Sorriso perdido
Saiu de casa a correr, atrasada para apanhar o autocarro, a mala a abarrotar e a bater-lhe no peito, o suor a escorrer pelo rosto, a empapar-lhe o cabelo. A chuva miúda tinha transformado as pedras da calçada em tecido mole, e ela a fazer força nos sapatos para não cair, ao mesmo tempo que acelerava os passos, o coração a bater forte.
Eram oito horas de um dia cinzento, peganhento e quente, e ela já estava exausta. Levantara-se, arranjara os miúdos, pegou neles, nas lancheiras, nos casacos e correram para o autocarro. Depois de os deixar na escola, ali estava ela, em pé, a tentar segurar-se na pega do segundo autocarro, entalada entre gente desconhecida, a pensar que ia chegar atrasada ao trabalho, no que havia de fazer para o jantar, na roupa para passar, que aquela chuva miudinha não deixava secar nada.
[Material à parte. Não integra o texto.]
(* ===== verification/Buddy.v ===== *)
(** The buddy physical page allocator ([BuddyAllocator] and the global entry
    points of kernel/mm/buddy_allocator.rs).

    Every operation is the whole function of the source.  [try_alloc_pages] and
    [try_free_pages] keep the source's two phases: a preflight that reads the
    metadata and either fails (saying whether the failure poisons the
    allocator) or returns the transaction, and a commit that only writes. *)

From Stdlib Require Import ZArith Lia.
From stdpp Require Import base list list_numbers numbers.
From S2P Require Import Prelude.
From S2P Require Import Machine.
From S2P Require Import FreeMap.

(** * Physical addresses of the [x86_64] crate

    [PhysAddr::try_new] rejects an address with a bit above bit 51;
    [PhysFrame::from_start_address] rejects one that is not page aligned. *)
Class PhysArch := {
  phys_addr_try_new : Z -> bool;
  phys_frame_from_start : Z -> bool;
}.

Class PhysArchLaws (arch : PhysArch) : Prop := {
  phys_addr_try_new_spec : forall a, 0 <= a -> phys_addr_try_new a = (a <? 2 ^ 52);
  phys_frame_from_start_spec : forall a, 0 <= a -> phys_frame_from_start a = (a mod 4096 =? 0);
}.

Inductive AllocError :=
| InvalidOrder | Exhausted | AllocUnavailable | AllocAddressOverflow
| AllocMetadataCorrupt | AllocPoisoned.

Inductive FreeError :=
| InvalidCount | OrderTooLarge | FreeUnavailable | AddressBelowBase | AddressMisaligned
| RangeOutOfBounds | NotAllocationStart | OrderMismatch | PageNotAllocated | ReservedPage
| FreeMetadataCorrupt | FreePoisoned.

#[global] Instance AllocError_eq_dec : EqDecision AllocError.
Proof. solve_decision. Defined.
#[global] Instance FreeError_eq_dec : EqDecision FreeError.
Proof. solve_decision. Defined.

Definition is_metadata_corruption (e : FreeError) : bool :=
  match e with FreeMetadataCorrupt | FreePoisoned => true | _ => false end.

Record BuddyAllocator := mkBuddy {
  free_map : FixedFreeMap;
  page_state : list Z;
  base_addr : Z;
  total_pages : Z;
  free_pages : Z;
  reserved_pages : Z;
  poisoned : bool;
}.

Definition poison (self : BuddyAllocator) : BuddyAllocator :=
  mkBuddy (free_map self) (page_state self) (base_addr self) (total_pages self)
    (free_pages self) (reserved_pages self) true.

Definition with_metadata (self : BuddyAllocator) (fm : FixedFreeMap) (ps : list Z) (fp : Z)
  : BuddyAllocator :=
  mkBuddy fm ps (base_addr self) (total_pages self) fp (reserved_pages self) (poisoned self).

(** [v[i] = x]; [None] is the out-of-range abort. *)
Definition zput {A} (l : list A) (i : Z) (x : A) : option (list A) :=
  if (0 <=? i) && (i <? zlen l) then Some (zset l i x) else None.

(** [for i in lo..lo+n { v[i] = x }] *)
Fixpoint fill_loop {A} (l : list A) (ixs : list Z) (x : A) : option (list A) :=
  match ixs with
  | [] => Some l
  | i :: ixs => l' ← zput l i x; fill_loop l' ixs x
  end.
Definition fill {A} (l : list A) (lo n : Z) (x : A) : option (list A) :=
  fill_loop l (seqZ lo n) x.

(** Apply [commit_set] to each bit in turn. *)
Fixpoint commit_all (fm : FixedFreeMap) (bits : list FreeBit) (v : bool) : option FixedFreeMap :=
  match bits with
  | [] => Some fm
  | bit :: bits => fm' ← commit_set fm bit v; commit_all fm' bits v
  end.

(** * Queries *)
Definition range_is_free (self : BuddyAllocator) (start_idx pages : Z) : bool :=
  match checked_add start_idx pages with
  | Some e =>
      if e <=? zlen (page_state self) then
        forallb (fun i => bool_decide (zget (page_state self) i = Some PAGE_FREE)) (seqZ start_idx pages)
      else false
  | None => false
  end.

Definition bit_is_allowed (bit : FreeBit) (allowed : list FreeBit) : bool :=
  existsb (fun c => (order c =? order bit) && (block_idx c =? block_idx bit)) allowed.

(** One order of the overlap scan: some block of the order that meets the range
    is free and not allowed. *)
Definition overlap_at (self : BuddyAllocator) (start_idx end_idx : Z) (allowed : list FreeBit) (o : Z) : bool :=
  let block_pages := Z.shiftl 1 o in
  let first := start_idx / block_pages in
  let last := (end_idx - 1) / block_pages in
  existsb (fun block_no =>
    match checked_mul block_no block_pages with
    | None => true
    | Some idx =>
        match location (free_map self) o idx with
        | None => false
        | Some bit => is_set (free_map self) bit && negb (bit_is_allowed bit allowed)
        end
    end) (seqZ first (last + 1 - first)).

Definition has_unexpected_free_overlap (self : BuddyAllocator) (start_idx pages : Z)
    (allowed : list FreeBit) : bool :=
  match checked_add start_idx pages with
  | None => true
  | Some end_idx =>
      if (pages =? 0) || (total_pages self <? end_idx) then true
      else existsb (overlap_at self start_idx end_idx allowed) (seqZ 0 ORDER_COUNT)
  end.

(** * Allocation *)

(** The source search of [try_alloc_pages]: the smallest order with a free
    block; [Err] when a counter promises a block the bitmap does not have. *)
Fixpoint find_source (fm : FixedFreeMap) (orders : list Z) : res AllocError (option FreeBit) :=
  match orders with
  | [] => Ok None
  | o :: orders =>
      let recorded := default 0 (count_for_order fm o) in
      if recorded =? 0 then find_source fm orders
      else match find_first fm o with
           | None => Err AllocMetadataCorrupt
           | Some bit => Ok (Some bit)
           end
  end.

(** A failed preflight: the error, and whether the allocator is poisoned. *)
Abbreviation alloc_fail := (AllocError * bool)%type.

(** The split loop [while current_order > order], from the order below the
    source's down to the requested one. *)
Fixpoint split_loop (fm : FixedFreeMap) (src_idx : Z) (orders : list Z)
  : res alloc_fail (list FreeBit) :=
  match orders with
  | [] => Ok []
  | current_order :: orders =>
      let? buddy_idx := ok_or (checked_add src_idx (Z.shiftl 1 current_order)) (AllocMetadataCorrupt, false) in
      let? bit := ok_or (location fm current_order buddy_idx) (AllocMetadataCorrupt, false) in
      if is_set fm bit || (ag (block_count fm) current_order =? usize_max)
      then Err (AllocMetadataCorrupt, true)
      else let? rest := split_loop fm src_idx orders in Ok (bit :: rest)
  end.

(** Orders [hi-1, hi-2, ..., lo]. *)
Definition orders_down (hi lo : Z) : list Z := reverse (seqZ lo (hi - lo)).

Record AllocPlan := mkAllocPlan {
  plan_source : FreeBit;
  plan_split : list FreeBit;
  plan_free_pages : Z;
  plan_phys : Z;
}.

Section allocation.
Context {arch : PhysArch}.

Definition alloc_preflight (self : BuddyAllocator) (ord : Z) : res alloc_fail AllocPlan :=
  if poisoned self then Err (AllocPoisoned, false) else
  if ORDER_COUNT <=? ord then Err (InvalidOrder, false) else
  let? found := match find_source (free_map self) (seqZ ord (ORDER_COUNT - ord)) with
                | Ok found => Ok found
                | Err e => Err (e, true)
                | Panic => Panic
                end in
  let? source := ok_or found (Exhausted, false) in
  let source_pages := Z.shiftl 1 (order source) in
  if negb (range_is_free self (block_idx source) source_pages) then Err (AllocMetadataCorrupt, true) else
  if has_unexpected_free_overlap self (block_idx source) source_pages [source]
  then Err (AllocMetadataCorrupt, true) else
  let target_pages := Z.shiftl 1 ord in
  let? new_free_pages := ok_or (checked_sub (free_pages self) target_pages) (AllocMetadataCorrupt, true) in
  let? byte_offset := ok_or (checked_mul (block_idx source) PAGE_SIZE) (AllocAddressOverflow, false) in
  let? phys := ok_or (checked_add (base_addr self) byte_offset) (AllocAddressOverflow, false) in
  if negb (phys_addr_try_new phys) then Err (AllocAddressOverflow, false) else
  if negb (phys_frame_from_start phys) then Err (AllocAddressOverflow, false) else
  let? split := split_loop (free_map self) (block_idx source) (orders_down (order source) ord) in
  if ag (block_count (free_map self)) (order source) =? 0 then Err (AllocMetadataCorrupt, true) else
  Ok (mkAllocPlan source split new_free_pages phys).

(** The commit phase; an abort leaves no state to speak of. *)
Definition alloc_commit (self : BuddyAllocator) (ord : Z) (plan : AllocPlan)
  : res AllocError Z * BuddyAllocator :=
  let src := plan_source plan in
  match (fm ← commit_set (free_map self) src false; commit_all fm (plan_split plan) true) with
  | None => (Panic, self)
  | Some fm =>
      let self1 := with_metadata self fm (page_state self) (free_pages self) in
      match allocation_start_state ord, allocation_tail_state ord with
      | Some start_state, Some tail_state =>
          match (ps ← zput (page_state self) (block_idx src) start_state;
                 fill ps (block_idx src + 1) (Z.shiftl 1 ord - 1) tail_state) with
          | None => (Panic, self)
          | Some ps => (Ok (plan_phys plan), with_metadata self fm ps (plan_free_pages plan))
          end
      | _, _ => (Err InvalidOrder, self1)
      end
  end.

Definition try_alloc_pages (self : BuddyAllocator) (ord : Z) : res AllocError Z * BuddyAllocator :=
  match alloc_preflight self ord with
  | Ok plan => alloc_commit self ord plan
  | Err (e, p) => (Err e, if p then poison self else self)
  | Panic => (Panic, self)
  end.

Definition alloc_pages (self : BuddyAllocator) (ord : Z) : option Z * BuddyAllocator :=
  match try_alloc_pages self ord with
  | (Ok frame, self) => (Some frame, self)
  | (_, self) => (None, self)
  end.
End allocation.

(** * Deallocation *)
Abbreviation free_fail := (FreeError * bool)%type.

(** The merge loop of [try_free_pages]; [fuel] bounds its rounds, one per order
    below [ORDER_COUNT - 1]. *)
Fixpoint merge_loop (fuel : nat) (self : BuddyAllocator) (merged_start final_order : Z)
    (merge_bits : list FreeBit) : res free_fail (list FreeBit * Z * Z) :=
  match fuel with
  | O => Panic
  | S fuel =>
      if final_order <? ORDER_COUNT - 1 then
        let buddy_pages := Z.shiftl 1 final_order in
        let buddy_idx := Z.lxor merged_start buddy_pages in
        if (match checked_add buddy_idx buddy_pages with
            | None => true | Some e => total_pages self <? e end)
        then Ok (merge_bits, merged_start, final_order)
        else
          let? bit := ok_or (location (free_map self) final_order buddy_idx) (FreeMetadataCorrupt, true) in
          if is_set (free_map self) bit then
            if negb (range_is_free self buddy_idx buddy_pages)
               || (ag (block_count (free_map self)) final_order =? 0)
            then Err (FreeMetadataCorrupt, true)
            else merge_loop fuel self (Z.min merged_start buddy_idx) (final_order + 1) (merge_bits ++ [bit])
          else if range_is_free self buddy_idx buddy_pages then Err (FreeMetadataCorrupt, true)
          else Ok (merge_bits, merged_start, final_order)
      else Ok (merge_bits, merged_start, final_order)
  end.

Record FreePlan := mkFreePlan {
  fplan_block_idx : Z;
  fplan_merge : list FreeBit;
  fplan_final : FreeBit;
  fplan_free_pages : Z;
}.

(** The checks of [try_free_pages] up to the merge: the start of the block in
    the window, or the reason it is rejected. *)
Definition free_validate (self : BuddyAllocator) (frame ord : Z) : res free_fail Z :=
  if poisoned self then Err (FreePoisoned, false) else
  if ORDER_COUNT <=? ord then Err (OrderTooLarge, false) else
  if frame <? base_addr self then Err (AddressBelowBase, false) else
  let offset := frame - base_addr self in
  if negb (offset mod PAGE_SIZE =? 0) then Err (AddressMisaligned, false) else
  let idx := offset / PAGE_SIZE in
  let pages := Z.shiftl 1 ord in
  if negb (Z.land idx (pages - 1) =? 0) then Err (AddressMisaligned, false) else
  if (match checked_add idx pages with None => true | Some e => total_pages self <? e end)
  then Err (RangeOutOfBounds, false) else
  let? start_state := ok_or (zget (page_state self) idx) (RangeOutOfBounds, false) in
  if start_state =? PAGE_RESERVED then Err (ReservedPage, false) else
  if (start_state =? PAGE_FREE) || bool_decide (is_Some (decode_allocation_tail start_state))
  then Err (NotAllocationStart, false) else
  let? recorded_order := ok_or (decode_allocation_start start_state) (NotAllocationStart, false) in
  if negb (recorded_order =? ord) then Err (OrderMismatch, false) else
  let? expected_tail := ok_or (allocation_tail_state ord) (OrderTooLarge, false) in
  if existsb (fun i => negb (bool_decide (zget (page_state self) i = Some expected_tail)))
       (seqZ (idx + 1) (pages - 1))
  then Err (FreeMetadataCorrupt, true) else
  if has_unexpected_free_overlap self idx pages [] then Err (FreeMetadataCorrupt, true) else
  Ok idx.

Definition free_preflight (self : BuddyAllocator) (frame ord : Z) : res free_fail FreePlan :=
  let? idx := free_validate self frame ord in
  let pages := Z.shiftl 1 ord in
  let? (merge_bits, merged_start, final_order) := merge_loop 12 self idx ord [] in
  if has_unexpected_free_overlap self merged_start (Z.shiftl 1 final_order) merge_bits
  then Err (FreeMetadataCorrupt, true) else
  let? final_bit := ok_or (location (free_map self) final_order merged_start) (FreeMetadataCorrupt, true) in
  if is_set (free_map self) final_bit || (ag (block_count (free_map self)) final_order =? usize_max)
  then Err (FreeMetadataCorrupt, true) else
  let? new_free_pages := ok_or (checked_add (free_pages self) pages) (FreeMetadataCorrupt, true) in
  if saturating_sub (total_pages self) (reserved_pages self) <? new_free_pages
  then Err (FreeMetadataCorrupt, true) else
  Ok (mkFreePlan idx merge_bits final_bit new_free_pages).

Definition free_commit (self : BuddyAllocator) (ord : Z) (plan : FreePlan)
  : res FreeError unit * BuddyAllocator :=
  match (fm ← commit_all (free_map self) (fplan_merge plan) false;
         ps ← fill (page_state self) (fplan_block_idx plan) (Z.shiftl 1 ord) PAGE_FREE;
         fm' ← commit_set fm (fplan_final plan) true;
         Some (fm', ps)) with
  | None => (Panic, self)
  | Some (fm, ps) => (Ok tt, with_metadata self fm ps (fplan_free_pages plan))
  end.

Definition try_free_pages (self : BuddyAllocator) (frame ord : Z) : res FreeError unit * BuddyAllocator :=
  match free_preflight self frame ord with
  | Ok plan => free_commit self ord plan
  | Err (e, p) => (Err e, if p then poison self else self)
  | Panic => (Panic, self)
  end.

(** [free_pages]: the same, quarantining the allocator on a corrupt ledger. *)
Definition free_pages_or_quarantine (self : BuddyAllocator) (frame ord : Z) : BuddyAllocator :=
  match try_free_pages self frame ord with
  | (Err e, self) => if is_metadata_corruption e then poison self else self
  | (_, self) => self
  end.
Foi aí, entre um abanão e uma pisadela e lá à frente duas mulheres que discutiam, foi aí que deu por ter perdido o sorriso. Pensou para si mesma que teria ficado pelo caminho, com as pressas. Ou na cozinha, ou no quarto, talvez na mesa-de-cabeceira, junto à imagem da Virgem. Logo, quando chegasse a casa, tinha que o procurar. E assim, despedida do seu sorriso, foi trabalhar, cumpriu o ritual dos seus dias.
Quando entrou a porta, recordou-se do seu sorriso, e ainda deu uma volta rápida à procura. Mas o tempo urgia para tanta coisa, que desistiu. Anos mais tarde, quando o marido a deixou, ela recordou aquele dia, e o cheiro da chuva e sentiu que fora ai que tudo começara. Quando perdera para sempre o sorriso.